## [What is expected]
Look below for the line containing "(votes : list". Reproduce it and every line after it exactly, and nothing more.

(Records from a data collection)
= = = = =

(** * AWoL-MRF (pub_mrf2.4.py): a shallow embedding and its properties

    The class [AWoL_MRF] of [Versions/pub_mrf2.4.py] is embedded as a record
    and one function per method.

    - Volumes are the C-order ravel of the numpy arrays: [list]s indexed by
      the flat voxel index.  Label arrays hold integers; the intensity array
      is taken to hold [float64].
    - Python [float]s and numpy [float64] are Rocq's binary64 primitive
      floats.  The vote tensor, a [float64] array that only ever holds small
      counts, is a table of [nat].
    - [int16] and [uint16] cells are [Z] with the wrap-around written out
      where numpy wraps (array arithmetic); a Python integer outside the range
      of the cell it is assigned to is an [OverflowError], as in NumPy 2.
    - Python exceptions are the [Raise] results of a small error monad; a
      local variable that may be read before it is bound is an [option].
    - The library routines the class calls are either given by what they
      compute ([np.unique], [np.argmax], [sorted], the ball query of
      [KDTree.query_ball_tree], which compares squared distances with the
      square of the radius it is given), or left as parameters ([np.log],
      [np.mean], [np.std], [csgraph.minimum_spanning_tree]).
    - The methods are followed first without a bounding box ([bbox=None]),
      then with one (the crop of the constructor, the padding of
      [get_output_image], the box the command line computes); reading and
      writing image files stay outside. *)

From Stdlib Require Import ZArith Lia List Bool Permutation Sorted.
From Stdlib Require Import Floats.
From stdpp Require Import base option list gmap.
Import ListNotations.

Local Open Scope Z_scope.

(** ** Python exceptions *)

Inductive exn : Type :=
  | AssertionError | IndexError | ValueError | UnboundLocalError | AttributeError
  | OverflowError.

Inductive result (A : Type) : Type :=
  | Ok (a : A)
  | Raise (e : exn).
Arguments Ok {A} a.
Arguments Raise {A} e.

#[global] Instance result_ret : MRet result := fun _ a => Ok a.
#[global] Instance result_bind : MBind result := fun _ _ k r =>
  match r with
  | Ok a => k a
  | Raise e => Raise e
  end.

Definition raises {A} (r : result A) : Prop :=
  match r with Ok _ => False | Raise _ => True end.

(** ** numpy helpers *)

(** [np.unique]: the distinct values, ascending. *)
Fixpoint insert_unique (x : Z) (l : list Z) : list Z :=
  match l with
  | [] => [x]
  | y :: l' =>
      if x <? y then x :: l
      else if x =? y then l
      else y :: insert_unique x l'
  end.

Definition np_unique (a : list Z) : list Z :=
  fold_right insert_unique [] a.

(** [np.asarray(a != b).any()] for two one-dimensional arrays.  Arrays of
    one length are compared cell by cell; an array of one cell is broadcast
    against the other; any other pair of lengths is a [ValueError] (NumPy 2). *)
Definition arrays_differ (a b : list Z) : result bool :=
  match a, b with
  | [x], _ => Ok (existsb (fun y => negb (x =? y)) b)
  | _, [y] => Ok (existsb (fun x => negb (x =? y)) a)
  | _, _ =>
      if (length a =? length b)%nat
      then Ok (existsb (fun xy => negb (fst xy =? snd xy)) (combine a b))
      else Raise ValueError
  end.

(** One more in every cell of [row] whose index is in
    [np.where(label_array == value)]. *)
Fixpoint incr_cells (value : Z) (label_array : list Z) (row : list nat) : list nat :=
  match row, label_array with
  | c :: row', l :: label_array' =>
      (if l =? value then S c else c) :: incr_cells value label_array' row'
  | _, _ => row
  end.

(** [row[np.where(label_array == value)] += 1]: the indices are checked
    against the row first, and one that lies outside is an [IndexError]. *)
Definition incr_where (value : Z) (label_array : list Z) (row : list nat)
    : result (list nat) :=
  if existsb (Z.eqb value) (skipn (length row) label_array)
  then Raise IndexError
  else Ok (incr_cells value label_array row).

(** The inner loop of lines 72-73: [votes[i]] against [label_values[i]]. *)
Fixpoint count_votes (label_values : list Z) (label_array : list Z)
    (votes : list (list nat)) : result (list (list nat)) :=
  match label_values, votes with
  | value :: values', row :: votes' =>
      row ← incr_where value label_array row;
      votes' ← count_votes values' label_array votes';
      Ok (row :: votes')
  | _, _ => Ok votes
  end.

= = = = =

## [Task output]
    (votes : list (list nat)) : result (list (list nat)) :=
  match label_values, votes with
  | value :: values', row :: votes' =>
      row ← incr_where value label_array row;
      votes' ← count_votes values' label_array votes';
      Ok (row :: votes')
  | _, _ => Ok votes
  end.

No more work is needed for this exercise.